Problem requirements: Scan the listing below for the word "getb" and copy every line where it occurs.

════════════════════

Lemma crash_atomic k d :
  rtc (cut_short start) (apply_writes d0 (take k commit_writes)) d ->
  forall m, ~ in_log m ->
  recovered start d m = if decide (k <= length homes)%nat then d0 m else new_disk m.
Proof using Hok.
  intros Hr m Hm. pose proof (commit_prefix k) as Hp. cbv zeta in Hp. destruct (decide _).
  - apply crashes_before in Hr; [|done]. rewrite recovered_full. by apply cut_short_before.
  - apply crashes_after in Hr; [|done]. destruct Hr as [Hr|Hr].
    + by apply recovered_committed.
    + rewrite recovered_full. by apply cut_short_complete.
Qed.
End protocol.

(** ** What the kernel writes *)
Section kernel.
Context {DISK : BlockDev} (dev : Z) (R : cview -> kst -> Prop) {BC : BlockCache dev R}.

(** The cache shows view [v], the log is [l], and printk() works. *)
Record ls (v : cview) (l : log) (s : kst) : Prop := {
  ls_R : R v s;
  ls_log : k_log s = l;
  ls_panicking : k_panicking s = 0;
  ls_panicked : k_panicked s = 0;
  ls_pr : lock_free LK_pr s
}.

Lemma ls_frame v l s v' s' : ls v l s -> R v' s' -> bio_frame s s' -> ls v' l s'.
Proof.
  intros [_ Hl Hp Hq Hf] HR (Hs & El & _ & Ep & Eq & _). split; [done|congruence..|by eapply lock_free_settled].
Qed.

Lemma ls_set_log v l l' s : ls v l s -> ls v l' (set_k_log l' s).
Proof.
  intros [HR Hl Hp Hq Hf]. split; [|done..]. eapply (bc_ext (dev := dev)); [exact HR|by apply settled_hw|done..].
Qed.

Lemma ls_bread v l s n :
  ls v l s -> cv_held v !! n = None -> n ∈ cv_pins v \/ (size (dom (cv_held v) ∪ cv_pins v) < NBUF)%nat ->
  exists b s', bread dev n s = Done b s' /\ ls (hold n b v) l s'.
Proof using BC.
  intros H H1 H2. destruct (bc_bread v s n (ls_R _ _ _ H) H1 H2) as (b & s' & E & HR & Hf).
  exists b, s'. split; [done|by eapply ls_frame].
Qed.

Lemma ls_put v l s n b d :
  ls v l s -> cv_held v !! n = Some b ->
  ls (put_data n d v) l (set_k_bufs (alter (set_b_data d) b (k_bufs s)) s).
Proof using BC.
  intros H H1. destruct (bc_put (dev := dev) v s n b d (ls_R _ _ _ H) H1) as [HR Hf]. by eapply ls_frame.
Qed.

Lemma ls_bwrite v l s n b :
  ls v l s -> cv_held v !! n = Some b -> exists s', bwrite b s = Done tt s' /\ ls (written n v) l s'.
Proof using BC.
  intros H H1. destruct (bc_bwrite v s n b (ls_R _ _ _ H) H1) as (s' & E & HR & Hf).
  exists s'. split; [done|by eapply ls_frame].
Qed.
(* ===== verification/Balloc.v ===== *)
(** * Balloc: the block bitmap and the blocks of an inode (kernel/fs.c)

    balloc() takes the first block whose bit is clear, marks it and clears
    its contents; bfree() gives it back; bmap() gives an inode the blocks it
    lacks.  As in [Inode] the proofs use the interface [BlockCache] only. *)

From S2P Require Import Prelude Params Machine Spinlock Strings Kalloc Uart Printk Sched Vm Sleeplock Blockdev Bio Bcache Log Fs Inode.

Section balloc.
Context {SYM : Symbols} {DISK : BlockDev} (dev : Z) (R : cview -> kst -> Prop) {BC : BlockCache dev R}.

(** ** The bitmap *)

(** The bit of block [b]. *)
Definition used (v : cview) (sb : superblock) (b : Z) : bool :=
  bit_set (cv_data v (BBLOCK b sb)) (b mod BPB).

(** The bitmap has a place on disk, away from the blocks it hands out. *)
Record bitmap_ok (v : cview) (sb : superblock) : Prop := {
  bm_size : 0 <= sb_size sb < 2 ^ 31;
  bm_start : 0 < sb_bmapstart sb /\ sb_bmapstart sb + sb_size sb / BPB < 2 ^ 31;
  bm_len b : 0 <= b < sb_size sb -> Z.of_nat (length (cv_data v (BBLOCK b sb))) = BSIZE;
  bm_used b : 0 <= b < sb_size sb -> BBLOCK b sb < sb_size sb -> used v sb (BBLOCK b sb) = true;
  bm_zero : 0 < sb_size sb -> used v sb 0 = true
}.

Lemma BBLOCK_eq v sb b : bitmap_ok v sb -> 0 <= b < sb_size sb -> BBLOCK b sb = b / BPB + sb_bmapstart sb.
Proof.
  intros [Hs [Hp Hb] _ _ _] H. unfold BBLOCK. pose proof (Z.div_pos b BPB ltac:(lia) ltac:(done)).
  pose proof (Z.div_le_mono b (sb_size sb) BPB ltac:(done) ltac:(lia)). apply u32_small. lia.
Qed.
(** One byte read. *)
Lemma piperead_copy_eq i pi pt addr k j s ps m q :
  pipe_user i pi s ->
  let sp := in_pipe pi s ps m in
  let r := take k q in
  pipe_holds (pipe_at sp pi) q -> 0 <= j -> user_buffer m pt (addr + j) (Z.of_nat (length r)) ->
  exists ps' m', piperead_copy k pi pt addr j sp
      = Done (j + Z.of_nat (length r)) (in_pipe pi s ps' m')
    /\ pipe_holds (default pipe_zero (ps' !! pi)) (drop k q)
    /\ user_bytes m' pt (addr + j) (Z.of_nat (length r)) = r
    /\ (forall x, (forall a, addr + j <= a < addr + j + Z.of_nat (length r) ->
                     x <> user_addr m pt a) -> m' x = m x)
    /\ (forall pj, pj <> pi -> ps' !! pj = ps !! pj).
Proof.
  intros Hu. revert j ps m q. induction k as [|k IH]; intros j ps m q sp r Hq Hj Hub.
  { exists ps, m. unfold r. cbn. rewrite Z.add_0_r, drop_0. done. }
  cbn [piperead_copy]. unfold getpipe. rewrite bind_gets, (pipe_empty_holds _ q Hq).
  destruct q as [|c q].
  { exists ps, m. unfold r. cbn. rewrite Z.add_0_r. done. }
  rewrite bool_decide_false by done.
  destruct (pipe_pop_holds _ _ _ Hq) as [Hc Hq1]. rewrite Hc.
  set (r1 := take k q). assert (r = c :: r1) as Er by done.
  assert (Z.of_nat (length r) = 1 + Z.of_nat (length r1)) as Elen by (rewrite Er; cbn; lia).
  clearbody r. subst r. rewrite Elen in *.
  destruct (ub_range _ _ _ _ Hub) as (Ha & _ & Hmax).
  destruct (copyout_loop pt 2 (addr + j) [c] sp) as (m1 & Hrun & Hby & Hfr);
    [cbn; lia|apply (user_buffer_sub m pt (addr + j) (1 + Z.of_nat (length r1))); [done|cbn; lia..]|].
  change (k_mem sp) with m in *. change (Z.of_nat (length [c])) with 1 in *.
  rewrite u64_small by (change MAXVA with (2 ^ 38) in *; lia).
  erewrite bind_Done by exact Hrun. change (0 =? -1) with false. cbv iota.
  unfold updpipe. rewrite bind_modify.
  change (set_k_mem m1 sp) with (in_pipe pi s ps m1).
  change (pipe_at (in_pipe pi s ps m1) pi) with (pipe_at sp pi).
  set (ps1 := <[pi := pipe_pop (pipe_at sp pi)]> ps).
  change (set_k_pipes _ (in_pipe pi s ps m1)) with (in_pipe pi s ps1 m1).
  destruct (user_buffer_write m m1 pt (addr + j) (1 + Z.of_nat (length r1)) (addr + j) (addr + j + 1))
    as (Hub1 & _ & Had & _); [done|lia|lia|exact Hfr|].
  assert (pipe_at (in_pipe pi s ps1 m1) pi = pipe_pop (pipe_at sp pi)) as E
    by (unfold pipe_at at 1, ps1; cbn; by rewrite lookup_insert_eq).
  destruct (IH (j + 1) ps1 m1 q) as (ps' & m' & Hrun' & Hq' & Hby' & Hfr' & Hps'); rewrite ?E.
  { exact Hq1. }
  { lia. }
  { fold r1. apply (user_buffer_sub m1 pt (addr + j) (1 + Z.of_nat (length r1))); [done|lia..]. }
  fold r1 in Hrun', Hby', Hfr'. rewrite Z.add_assoc in Hby', Hfr'.
  exists ps', m'. rewrite Hrun'. split_and!.
  - f_equal. lia.
  - exact Hq'.
  - rewrite user_bytes_app by lia. rewrite Hby'.
    destruct (user_buffer_write m1 m' pt (addr + j) (1 + Z.of_nat (length r1)) (addr + j + 1)
      (addr + j + 1 + Z.of_nat (length r1))) as (_ & _ & _ & Hk); [done|lia|lia|exact Hfr'|].
    rewrite Hk, Hby by lia. done.
  - intros x Hx. rewrite Hfr'; [apply Hfr; intros; apply Hx; lia|].
    intros a Ha'. rewrite Had by lia. apply Hx. lia.
  - intros pj Hpj. rewrite Hps' by done. unfold ps1. by apply lookup_insert_ne.
Qed.
Lemma cleared_step k i' :
  (k < 13)%nat -> cleared k i' -> cleared (S k) (set_addr k 0 i') /\ (addr_at i k = 0 -> cleared (S k) i').
Proof using SLOT.
  intros Hk [Hl Ha]. split.
  - split; [unfold set_addr; cbn; by rewrite length_insert|]. intros j Hj. unfold addr_at, set_addr. cbn [i_addrs set_i_addrs].
    rewrite !list_lookup_total_alt. destruct (decide (j = k)) as [->|Hne].
    + rewrite list_lookup_insert_eq by lia. destruct (Nat.ltb_spec k (S k)); [done|lia].
    + rewrite list_lookup_insert_ne by done. specialize (Ha j Hj). unfold addr_at in Ha. rewrite list_lookup_total_alt in Ha.
      rewrite Ha, list_lookup_total_alt. destruct (Nat.ltb_spec j k), (Nat.ltb_spec j (S k)); try done; lia.
  - intros H0. split; [done|]. intros j Hj. rewrite Ha by done.
    destruct (Nat.ltb_spec j k), (Nat.ltb_spec j (S k)); try done; [lia|]. by replace j with k by lia.
Qed.

Lemma direct_step k s :
  (0 <= k < 0 + IND)%nat -> direct_inv k s ->
  exists s', (i ← geti ip; when (truthy (addr_at i k)) (bfree (i_dev i) (addr_at i k) ;; updi ip (set_addr k 0))) s
    = Done tt s' /\ direct_inv (S k) s'.
Proof using BC TX SLOT DEV OW ROOM.
  unfold IND. intros Hk (v1 & T1 & RL & F & C). pose proof F as (S1 & I1 & A1 & B1 & M1 & K1).
  unfold geti. rewrite bind_gets. destruct C as [Hl Ha].
  assert (addr_at (inode_at s ip) k = slot v i (Z.of_nat k)) as Ek.
  { rewrite (Ha k) by lia. rewrite Nat.ltb_irrefl. unfold slot. change NDIRECT with 12.
    destruct (Z.ltb_spec (Z.of_nat k) 0), (Z.ltb_spec (Z.of_nat k) 12); try lia. by rewrite Nat2Z.id. }
  assert (addr_at i k = slot v i (Z.of_nat k)) as Ek' by (rewrite <- Ek, (Ha k) by lia; by rewrite Nat.ltb_irrefl).
  rewrite Ek. destruct (released_slot (Z.of_nat k) v1) as [H0 H1]; [change MAXFILE with 268; lia|done|].
  replace (Z.of_nat k + 1) with (Z.of_nat (S k)) in * by lia. unfold truthy.
  destruct (Z.eqb_spec (slot v i (Z.of_nat k)) 0) as [E|Hne]; cbn [negb when].
  { exists s. split; [done|]. exists v1. split_and!; [done|by apply H0|done|]. apply (proj2 (cleared_step k (inode_at s ip) ltac:(lia) (conj Hl Ha))). congruence. }
  destruct (H1 Hne) as (Hr & Hu & RL2). pose proof (released_room _ v1 s (tx_size R ∅ _ _ T1) RL) as Hroom.
  destruct (bfree_ok dev R v1 s (slot v i (Z.of_nat k)) T1) as (s2 & E2 & T2 & Hf2); rewrite ?B1; try done; [lia|apply RL|].
  rewrite B1 in T2. fold sb in T2.
  assert (i_dev (inode_at s ip) = dev) as -> by (rewrite A1; exact DEV). rewrite (bind_Done _ _ _ _ _ E2).
  destruct (inode_frame_addr 1 ip s s2 k 0) as [F2 I2]; [by rewrite I1, length_insert|done|].
  eexists. split; [reflexivity|]. exists (free_view sb (slot v i (Z.of_nat k)) v1).
  split_and!; [by apply (tx_ext dev R ∅ _ s2)|done|by apply (inode_frame_trans ip s0 s)|].
  rewrite I2. exact (proj1 (cleared_step k (inode_at s ip) ltac:(lia) (conj Hl Ha))).
Qed.

(** *** The blocks of the indirect block, which is locked in buffer [b] *)
Section entries.
Context (b : nat) (i1 : inode).
Let ind := addr_at i IND.
Let hd : gmap Z nat := <[ind := b]> ∅.
Context (IND0 : ind <> 0).

Definition entry_inv (j : nat) (s : kst) : Prop :=
  exists v1, txh R hd (hold ind b v1) s /\ released sb (upto (12 + Z.of_nat j)) v v1 /\ inode_frame ip s0 s /\ inode_at s ip = i1.

Lemma ind_block : data_block v sb ind.
Proof using OW SLOT IND0. exact (ow_block _ _ _ OW (-1) ltac:(done) IND0). Qed.

Lemma entry_step j s :
  (0 <= j < 0 + Z.to_nat NINDIRECT)%nat -> entry_inv j s ->
  exists s', (bf ← getb b; let a := u32_at (b_data bf) (4 * j) in
    i ← geti ip; when (truthy a) (bfree (i_dev i) a)) s = Done tt s' /\ entry_inv (S j) s'.
Proof using BC TX SLOT DEV OW ROOM IND0.
  change (Z.to_nat NINDIRECT) with 256%nat. intros Hj (v1 & T1 & RL & F & Hi). pose proof F as (S1 & I1 & A1 & B1 & M1 & K1).
  unfold getb, geti. rewrite !bind_gets.
  assert (b_data (buf_at s b) = cv_data v ind) as ->.
  { rewrite (bc_data (dev := dev) (hold ind b v1) s ind b (tx_R _ _ _ _ T1)) by apply lookup_insert_eq. cbn.
    apply (rl_data _ _ _ _ RL). apply ind_block. }
  assert (u32_at (cv_data v ind) (4 * j) = slot v i (12 + Z.of_nat j)) as ->.
  { unfold slot. fold ind. change NDIRECT with 12. destruct (Z.ltb_spec (12 + Z.of_nat j) 0), (Z.ltb_spec (12 + Z.of_nat j) 12); try lia.
    rewrite (proj2 (Z.eqb_neq _ _) IND0). do 2 f_equal. lia. }
  set (n := slot v i (12 + Z.of_nat j)).
  destruct (released_slot (12 + Z.of_nat j) v1) as [H0 H1]; [change MAXFILE with 268; lia|done|]. fold n in H0, H1.
  replace (12 + Z.of_nat j + 1) with (12 + Z.of_nat (S j)) in * by lia. cbv zeta. unfold truthy.
  destruct (Z.eqb_spec n 0) as [E|Hne]; cbn [negb when].
  { exists s. split; [done|]. exists v1. split_and!; [done|by apply H0|done|done]. }
  destruct (H1 Hne) as (Hr & Hu & RL2). pose proof (released_room _ v1 s (tx_size R hd _ _ T1) RL) as Hroom.
  destruct (bfree_held dev R hd (hold ind b v1) s n T1) as (s2 & E2 & T2 & Hf2); rewrite ?B1; try done.
  { unfold hd. rewrite insert_empty, map_size_singleton. lia. }
  { unfold hd. rewrite lookup_insert_ne; [done|]. apply not_eq_sym, (db_bitmap _ _ _ ind_block). lia. }
  { destruct (rl_bm _ _ _ _ RL). by split. }
  assert (i_dev (inode_at s ip) = dev) as -> by (rewrite A1; exact DEV).
  destruct (inode_frame_same 1 ip s s2) as [F2 I2]; [by rewrite I1, length_insert|done|].
  exists s2. split; [done|]. exists (free_view sb n v1).
  split_and!; [rewrite B1 in T2; exact T2|done|by apply (inode_frame_trans ip s0 s)|congruence].
Qed.
End entries.

(** All the blocks of the file. *)
Definition all_blocks (b : Z) : Prop := b <> 0 /\ exists a, in_file a /\ slot v i a = b.

Lemma all_upto b : all_blocks b <-> b <> 0 /\ b = addr_at i IND \/ upto MAXFILE b.
Proof using SLOT.
  unfold all_blocks, upto, in_file. split.
  - intros (Hb & a & Ha & E). destruct (decide (a = -1)) as [->|]; [left; split; [done|symmetry; exact E]|].
    right. split; [done|]. exists a. split; [lia|done].
  - intros [[Hb ->]|(Hb & a & Ha & E)]; (split; [done|]); [exists (-1); done|exists a; split; [lia|done]].
Qed.
(* ===== verification/Exitwait.v ===== *)
(** * Exitwait: a process exits and its parent waits for it (kernel/proc.c)

    kexit() ends under [wait_lock]: the children go to init, the parent is
    woken and the process becomes a zombie; kwait() scans the table under the
    same lock.  So an exit cannot fall between the scan and the sleep. *)

From S2P Require Import Prelude Params Machine Spinlock Strings Kalloc Sched Vm Sleeplock Blockdev Bio Log Fs Pipe File Proc.

(** ** The table while [LK_wait] is held *)

(** [y] is [x], perhaps woken from its sleep on [ch]; the caller [me] is not. *)
Definition maybe_woken (me : nat) (ch : chan_id) (j : nat) (x y : proc) : Prop :=
  y = x \/ j <> me /\ p_state x = SLEEPING /\ p_chan x = Some ch /\ y = set_p_state RUNNABLE x.

Lemma below_S {A} (j a : nat) (x y : A) :
  a <> j -> (if decide (j < S a)%nat then x else y) = if decide (j < a)%nat then x else y.
Proof. intros. do 2 case_decide; done || lia. Qed.

Lemma set_k_procs_id s : set_k_procs (k_procs s) s = s.
Proof. by destruct s. Qed.

Section table.
Context (p : nat) (sw : kst).
Context (Hproc : c_proc (k_cpu sw) = Some p) (Hfree : procs_free sw) (Hnoff : 0 < c_noff (k_cpu sw)).

Lemma wakeup_table ch ps :
  length ps = NPROC ->
  exists ps', wakeup ch (set_k_procs ps sw) = Done tt (set_k_procs ps' sw) /\ length ps' = NPROC /\
    forall j x, ps !! j = Some x ->
      ps' !! j = Some (if bool_decide (j = p) then x else wake_proc ch x).
Proof using Hproc Hfree Hnoff.
  intros Hlen. exists (woken ch (set_k_procs ps sw)). split_and!.
  - rewrite wakeup_eq by (eapply can_lock_ext; [|exact Hfree]; reflexivity).
    rewrite touch_nested by done. reflexivity.
  - by rewrite length_woken.
  - intros j x Hx. rewrite (woken_lookup _ _ _ x) by (cbn; lia || done). f_equal.
    change (k_cpu (set_k_procs ps sw)) with (k_cpu sw). rewrite Hproc. repeat case_bool_decide; naive_solver.
Qed.

Lemma wake_maybe ch j x : j <> p -> maybe_woken p ch j x (wake_proc ch x).
Proof. intros Hj. unfold wake_proc. case_bool_decide as H; [|by left]. right. naive_solver. Qed.

(** *** reparent() *)
Definition adopted (ini : nat) (x : proc) : option nat :=
  if bool_decide (p_parent x = Some p) then Some ini else p_parent x.

(** The first [a] entries have been given to init. *)
Definition reparenting (ini : nat) (ps : list proc) (a : nat) (s : kst) : Prop :=
  exists ps', s = set_k_procs ps' sw /\ length ps' = NPROC /\
    forall j x, ps !! j = Some x -> exists y, maybe_woken p (CH_proc ini) j x y /\
      ps' !! j = Some (set_p_parent (if decide (j < a)%nat then adopted ini x else p_parent x) y).

Lemma maybe_woken_wake ini j x y q :
  j <> p -> maybe_woken p (CH_proc ini) j x y ->
  exists z, maybe_woken p (CH_proc ini) j x z /\ wake_proc (CH_proc ini) (set_p_parent q y) = set_p_parent q z.
Proof.
  intros Hj [->|(_ & H1 & H2 & ->)]; unfold wake_proc.
  - case_bool_decide as H; [|exists x; split; [by left|done]].
    exists (set_p_state RUNNABLE x). split; [right; naive_solver|done].
  - exists (set_p_state RUNNABLE x). split; [right; naive_solver|]. case_bool_decide as H; [by destruct H|done].
Qed.

Lemma set_p_parent_id x : set_p_parent (p_parent x) x = x.
Proof. by destruct x. Qed.

Lemma reparent_step ini ps a s :
  k_initproc sw = Some ini -> (a < NPROC)%nat -> length ps = NPROC -> reparenting ini ps a s ->
  exists s', (x ← getp a;
    when (bool_decide (p_parent x = Some p))
      (ini ← gets k_initproc; updp a (set_p_parent ini) ;; wakeup_proc ini)) s = Done tt s'
    /\ reparenting ini ps (S a) s'.
Proof using Hproc Hfree Hnoff.
  intros Hini Ha Hps (ps' & -> & Hlen & Htab). unfold getp. rewrite bind_gets.
  destruct (lookup_lt_is_Some_2 ps a) as [x Hx]; [lia|]. destruct (Htab a x Hx) as (y & Hy & Hay).
  rewrite decide_False in Hay by lia.
  assert (proc_at (set_k_procs ps' sw) a = set_p_parent (p_parent x) y) as -> by (by apply list_lookup_total_correct).
  cbn [p_parent set_p_parent].
  destruct (bool_decide (p_parent x = Some p)) eqn:E; cbn [when].
  - rewrite bind_gets. change (k_initproc (set_k_procs ps' sw)) with (k_initproc sw). rewrite Hini.
    erewrite bind_Done by reflexivity. cbn [wakeup_proc].
    destruct (wakeup_table (CH_proc ini) (alter (set_p_parent (Some ini)) a ps')) as (ps2 & Ew & Hl2 & H2);
      [by rewrite length_alter|].
    exists (set_k_procs ps2 sw). split; [exact Ew|]. exists ps2. split_and!; [done|done|].
    intros j xj Hj. destruct (Htab j xj Hj) as (yj & Hyj & Hj').
    set (q := if decide (j < S a)%nat then adopted ini xj else p_parent xj).
    assert (alter (set_p_parent (Some ini)) a ps' !! j = Some (set_p_parent q yj)) as Hq.
    { destruct (decide (a = j)) as [<-|Hne].
      - rewrite list_lookup_alter_eq, Hj'. cbn. unfold q. rewrite decide_False, decide_True by lia. simplify_eq.
        unfold adopted. by rewrite E.
      - rewrite list_lookup_alter_ne, Hj' by done. unfold q. by rewrite below_S. }
    rewrite (H2 _ _ Hq). destruct (bool_decide_reflect (j = p)) as [Hjp|Hjp]; [exists yj; split; [exact Hyj|reflexivity]|].
    destruct (maybe_woken_wake ini j xj yj q Hjp Hyj) as (z & Hz & ->). by exists z.
  - exists (set_k_procs ps' sw). split; [done|]. exists ps'. split_and!; [done|done|].
    intros j xj Hj. destruct (Htab j xj Hj) as (yj & Hyj & Hj'). exists yj. split; [done|]. rewrite Hj'.
    do 2 f_equal. destruct (decide (a = j)) as [<-|Hne]; [|by rewrite below_S].
    rewrite decide_False, decide_True by lia. simplify_eq. unfold adopted. by rewrite E.
Qed.
(* ===== verification/Sysargs.v ===== *)
(** * Sysargs: fetching system call arguments (kernel/syscall.c) *)

From S2P Require Import Prelude Params Machine Spinlock Strings Kalloc Sched Vm Sleeplock Bio Log Fs Pipe File Proc.

(** A system call returns a uint64; [return -1] is all ones. *)
Definition ret (x : Z) : K Z := mret (u64 x).

Definition argraw (n : Z) : K Z :=
  p ← curproc;
  if n =? 0 then get_tf p TF_a0
  else if n =? 1 then get_tf p TF_a1
  else if n =? 2 then get_tf p TF_a2
  else if n =? 3 then get_tf p TF_a3
  else if n =? 4 then get_tf p TF_a4
  else if n =? 5 then get_tf p TF_a5
  else panic "argraw".

Definition argint (n : Z) : K Z := v ← argraw n; mret (s32 v).
Definition argaddr (n : Z) : K Z := argraw n.

Section sysargs.
Context {SYM : Symbols}.

(** [None] is the return value -1. *)
Definition fetchaddr (addr : Z) : K (option Z) :=
  p ← curproc;
  pr ← getp p;
  if (addr >=? p_sz pr) || (u64 (addr + 8) >? p_sz pr) then mret None else
  r ← copyin (p_pagetable pr) addr 8;
  if negb (r.1 =? 0) then mret None else
  mret (Some (le_val r.2)).

(** The return value and the bytes stored in the buffer. *)
Definition fetchstr (addr max : Z) : K (Z * list Z) :=
  p ← curproc;
  pr ← getp p;
  r ← copyinstr (p_pagetable pr) addr max;
  if r.1 <? 0 then mret (-1, r.2) else
  mret (strlen r.2, r.2).

Definition argstr (n max : Z) : K (Z * list Z) :=
  addr ← argaddr n;
  fetchstr addr max.
End sysargs.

════════════════════

Answer to this problem:
  exists s', (bf ← getb b; let a := u32_at (b_data bf) (4 * j) in
  unfold getb, geti. rewrite !bind_gets.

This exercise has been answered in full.